What Happens to Dormant Malware, Waiting for Future Tasking?

Malware that is not taking action on behalf of attackers, is triggered after the malware starts to access data.

Let’s run through a scenario:

Two machines have malware on them. Let’s call them Machine A, and Machine B.

Both samples of malware are currently undetectable by your favorite security tools.

Machine A’s malware does nothing, but waits for instructions. Cyber Crucible does not detect the malware. The malware is also not yet detectable by other security tools.

Machine B’s malware being attempting to access data or identity data.
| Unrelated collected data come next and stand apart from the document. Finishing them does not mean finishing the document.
(* ===== verification/X509Facts.v ===== *)
(** * Correctness of the certificates *)

From S2P Require Import Prelude CheckCall Util SymmetricCrypto OpenSSLWrap Hash Bio Key Pem Asn1Time.
From S2P Require Import DistinguishedName Padding AsymmetricCtx AsymmetricFacts Extensions X509.

(** ** What OpenSSL promises *)

(** What a certificate says. *)
Record cert_view {N K T M : Type} := mkCert {
  v_subject : N;
  v_issuer : N;
  v_key : option K;
  v_serial : Z;
  v_notBefore : T;
  v_notAfter : T;
  v_version : Z;
  v_extensions : list (Z * bytes);
  v_signature : option (K * M);
}.
Arguments cert_view : clear implicits.
Arguments mkCert {N K T M}.

Section Updates.
Context {N K T M : Type}.
Implicit Types v : cert_view N K T M.
Definition with_subject n v : cert_view N K T M :=
  let 'mkCert _ b c d e f g h i := v in mkCert n b c d e f g h i.
Definition with_issuer n v : cert_view N K T M :=
  let 'mkCert a _ c d e f g h i := v in mkCert a n c d e f g h i.
Definition with_key k v : cert_view N K T M :=
  let 'mkCert a b _ d e f g h i := v in mkCert a b (Some k) d e f g h i.
Definition with_serial z v : cert_view N K T M :=
  let 'mkCert a b c _ e f g h i := v in mkCert a b c z e f g h i.
Definition with_notBefore t v : cert_view N K T M :=
  let 'mkCert a b c d _ f g h i := v in mkCert a b c d t f g h i.
Definition with_notAfter t v : cert_view N K T M :=
  let 'mkCert a b c d e _ g h i := v in mkCert a b c d e t g h i.
Definition with_version z v : cert_view N K T M :=
  let 'mkCert a b c d e f _ h i := v in mkCert a b c d e f z h i.
Definition with_extension x v : cert_view N K T M :=
  let 'mkCert a b c d e f g h i := v in mkCert a b c d e f g (h ++ [x]) i.
Definition with_signature k m v : cert_view N K T M :=
  let 'mkCert a b c d e f g h _ := v in mkCert a b c d e f g h (Some (k, m)).
End Updates.

(** What is asked of the certificate verification: who is trusted, what may be
    between, which options are on, at which time and with which CRLs. *)
Record request {X C : Type} := mkRequest {
  q_target : X;
  q_trusted : list X;
  q_untrusted : list X;
  q_partial_chain : bool;
  q_crl_check : bool;
  q_crl_check_all : bool;
  q_time : option Z;
  q_crls : list C;
}.
Arguments request : clear implicits.
Arguments mkRequest {X C}.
Immediately after a successful attack, the most common behaviors we see, of attackers tasking their malware, is to ensure they have fresh identity data such as passwords or tokens, and to enumerate new data. So, part, “get the new passwords after the administrators reset passwords”, and, part, “keep tabs to look for new data”.

On Machine B, Cyber Crucible immediately suspends the application.

After anywhere from a month to a year, Machine A’s malware is caught after enough victims have reported the malware to security vendor databases. The more disciplined the attackers are in the distribution of that sample, the longer that particular malware will go undetected.

Machine B’s malware has been neutralized, frozen in place.

Machine A’s malware is trapped. The second (well, 100 milliseconds) it tries to access any data or identity information, Machine A’s malware is suspended. The client is protected, even though the malware exists for days, up to years, without the malware being detected by other tools.

Additional Details - Reboots Can Be Valuable

Some of our analytics are most accurate when the lifecycle of the process is able to be tracked from start of application to the present state.

Rebooting a machine after install can be advantageous.

Programs already running prior to install will not have full analytical inspection from Cyber Crucible. Rebooting forces those programs to re-start, thus providing full inspection to all programs.